About this exercise> Which lines of the listing below contain the word "ClientError"? Copy each of them.
BEGIN Data to use
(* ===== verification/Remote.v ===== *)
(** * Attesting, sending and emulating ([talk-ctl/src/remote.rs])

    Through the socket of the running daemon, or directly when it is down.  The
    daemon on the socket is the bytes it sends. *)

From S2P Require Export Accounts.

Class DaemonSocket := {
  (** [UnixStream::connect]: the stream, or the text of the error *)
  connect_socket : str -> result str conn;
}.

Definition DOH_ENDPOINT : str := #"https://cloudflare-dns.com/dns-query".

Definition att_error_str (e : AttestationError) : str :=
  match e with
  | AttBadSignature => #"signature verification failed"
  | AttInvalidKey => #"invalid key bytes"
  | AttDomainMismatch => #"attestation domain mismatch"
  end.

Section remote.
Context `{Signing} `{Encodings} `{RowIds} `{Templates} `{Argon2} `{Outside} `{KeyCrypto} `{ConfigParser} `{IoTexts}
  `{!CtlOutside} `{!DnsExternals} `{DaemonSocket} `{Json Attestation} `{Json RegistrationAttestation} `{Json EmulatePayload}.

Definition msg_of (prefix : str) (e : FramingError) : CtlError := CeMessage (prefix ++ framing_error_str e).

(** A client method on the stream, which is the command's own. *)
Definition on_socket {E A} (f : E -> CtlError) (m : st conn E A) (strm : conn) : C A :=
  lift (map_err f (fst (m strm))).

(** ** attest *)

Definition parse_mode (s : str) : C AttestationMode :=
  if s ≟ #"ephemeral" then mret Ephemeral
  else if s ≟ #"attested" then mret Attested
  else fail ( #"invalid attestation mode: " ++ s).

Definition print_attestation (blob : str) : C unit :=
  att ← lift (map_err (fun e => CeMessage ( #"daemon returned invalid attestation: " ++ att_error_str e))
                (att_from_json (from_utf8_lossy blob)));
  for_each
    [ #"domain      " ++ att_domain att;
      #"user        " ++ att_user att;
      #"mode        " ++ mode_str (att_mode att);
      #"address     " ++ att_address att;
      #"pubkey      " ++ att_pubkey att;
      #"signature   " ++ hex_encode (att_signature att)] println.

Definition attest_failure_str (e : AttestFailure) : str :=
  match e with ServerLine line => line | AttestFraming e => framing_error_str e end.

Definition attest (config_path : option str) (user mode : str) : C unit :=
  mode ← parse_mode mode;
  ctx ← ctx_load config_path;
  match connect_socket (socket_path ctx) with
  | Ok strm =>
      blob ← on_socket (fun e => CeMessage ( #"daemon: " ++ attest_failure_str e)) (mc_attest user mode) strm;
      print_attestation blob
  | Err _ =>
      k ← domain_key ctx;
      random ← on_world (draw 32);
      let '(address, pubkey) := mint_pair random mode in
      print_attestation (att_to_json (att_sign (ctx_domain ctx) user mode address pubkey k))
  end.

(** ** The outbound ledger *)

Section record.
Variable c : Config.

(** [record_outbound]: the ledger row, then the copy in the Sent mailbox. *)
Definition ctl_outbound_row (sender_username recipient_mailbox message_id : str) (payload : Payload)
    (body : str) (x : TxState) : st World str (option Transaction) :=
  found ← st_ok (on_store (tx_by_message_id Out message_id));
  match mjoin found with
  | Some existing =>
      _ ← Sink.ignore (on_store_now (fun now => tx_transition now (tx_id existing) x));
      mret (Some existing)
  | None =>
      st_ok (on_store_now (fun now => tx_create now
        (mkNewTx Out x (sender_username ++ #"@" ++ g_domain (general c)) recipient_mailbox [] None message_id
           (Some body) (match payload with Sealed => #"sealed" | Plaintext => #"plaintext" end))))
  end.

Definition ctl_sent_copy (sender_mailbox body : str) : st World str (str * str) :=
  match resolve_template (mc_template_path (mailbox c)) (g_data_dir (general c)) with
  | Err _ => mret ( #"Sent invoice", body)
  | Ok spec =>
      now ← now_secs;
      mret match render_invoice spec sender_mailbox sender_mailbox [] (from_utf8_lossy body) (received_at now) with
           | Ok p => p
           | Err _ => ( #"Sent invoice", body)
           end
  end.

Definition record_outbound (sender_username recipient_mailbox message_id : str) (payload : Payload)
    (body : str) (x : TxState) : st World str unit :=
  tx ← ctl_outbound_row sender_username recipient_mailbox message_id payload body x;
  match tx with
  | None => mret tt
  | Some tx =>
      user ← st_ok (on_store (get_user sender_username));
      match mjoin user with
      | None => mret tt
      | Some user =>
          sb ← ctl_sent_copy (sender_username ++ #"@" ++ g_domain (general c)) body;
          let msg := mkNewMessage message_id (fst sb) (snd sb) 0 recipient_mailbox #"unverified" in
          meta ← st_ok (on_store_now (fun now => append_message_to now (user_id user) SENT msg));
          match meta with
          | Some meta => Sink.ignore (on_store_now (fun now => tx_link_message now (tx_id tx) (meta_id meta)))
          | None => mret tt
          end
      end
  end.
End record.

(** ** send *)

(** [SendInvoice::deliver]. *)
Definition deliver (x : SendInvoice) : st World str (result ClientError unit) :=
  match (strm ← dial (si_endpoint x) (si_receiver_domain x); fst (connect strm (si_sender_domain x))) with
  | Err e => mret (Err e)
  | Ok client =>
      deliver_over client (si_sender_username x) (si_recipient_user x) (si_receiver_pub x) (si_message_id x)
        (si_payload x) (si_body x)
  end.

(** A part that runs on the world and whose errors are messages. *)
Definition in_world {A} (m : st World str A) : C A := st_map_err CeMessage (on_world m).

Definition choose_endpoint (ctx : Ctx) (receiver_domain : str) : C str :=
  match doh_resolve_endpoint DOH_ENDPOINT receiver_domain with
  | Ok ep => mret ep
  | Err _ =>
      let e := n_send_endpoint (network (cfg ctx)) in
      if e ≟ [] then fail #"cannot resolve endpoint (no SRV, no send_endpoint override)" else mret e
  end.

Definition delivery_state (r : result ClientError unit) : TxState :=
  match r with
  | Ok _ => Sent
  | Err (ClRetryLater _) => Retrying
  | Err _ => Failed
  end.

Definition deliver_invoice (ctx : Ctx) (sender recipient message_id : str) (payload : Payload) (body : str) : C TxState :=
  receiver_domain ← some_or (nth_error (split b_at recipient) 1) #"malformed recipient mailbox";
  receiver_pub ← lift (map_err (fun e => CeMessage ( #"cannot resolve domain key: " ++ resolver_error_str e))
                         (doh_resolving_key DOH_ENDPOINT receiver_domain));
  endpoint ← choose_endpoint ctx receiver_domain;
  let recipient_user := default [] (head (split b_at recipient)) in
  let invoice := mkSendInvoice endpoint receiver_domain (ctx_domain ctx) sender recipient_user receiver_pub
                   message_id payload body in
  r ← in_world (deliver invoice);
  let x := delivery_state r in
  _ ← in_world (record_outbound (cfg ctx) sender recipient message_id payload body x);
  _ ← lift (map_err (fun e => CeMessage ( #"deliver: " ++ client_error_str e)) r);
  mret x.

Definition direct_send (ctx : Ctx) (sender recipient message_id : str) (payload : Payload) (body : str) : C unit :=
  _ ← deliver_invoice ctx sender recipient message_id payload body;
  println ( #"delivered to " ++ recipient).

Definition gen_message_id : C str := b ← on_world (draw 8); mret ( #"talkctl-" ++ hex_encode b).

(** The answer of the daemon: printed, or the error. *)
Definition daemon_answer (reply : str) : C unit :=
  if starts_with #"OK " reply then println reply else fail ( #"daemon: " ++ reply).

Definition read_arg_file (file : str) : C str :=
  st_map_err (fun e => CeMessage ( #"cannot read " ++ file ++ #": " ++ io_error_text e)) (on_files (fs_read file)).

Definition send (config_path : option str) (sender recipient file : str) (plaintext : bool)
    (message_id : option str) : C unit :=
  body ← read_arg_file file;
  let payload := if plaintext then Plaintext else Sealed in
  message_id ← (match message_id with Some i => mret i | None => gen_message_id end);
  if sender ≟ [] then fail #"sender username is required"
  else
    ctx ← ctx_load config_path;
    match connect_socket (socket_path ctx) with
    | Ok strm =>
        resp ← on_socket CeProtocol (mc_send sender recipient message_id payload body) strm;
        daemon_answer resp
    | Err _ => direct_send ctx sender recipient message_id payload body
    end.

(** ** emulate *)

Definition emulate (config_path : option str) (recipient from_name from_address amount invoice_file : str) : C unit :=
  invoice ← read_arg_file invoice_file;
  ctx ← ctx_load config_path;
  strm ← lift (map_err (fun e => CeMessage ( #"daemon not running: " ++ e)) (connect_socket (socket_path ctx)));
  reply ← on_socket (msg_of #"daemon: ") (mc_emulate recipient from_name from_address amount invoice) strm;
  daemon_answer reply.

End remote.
END Data to use
Exercise solution>
Definition deliver (x : SendInvoice) : st World str (result ClientError unit) :=
Definition delivery_state (r : result ClientError unit) : TxState :=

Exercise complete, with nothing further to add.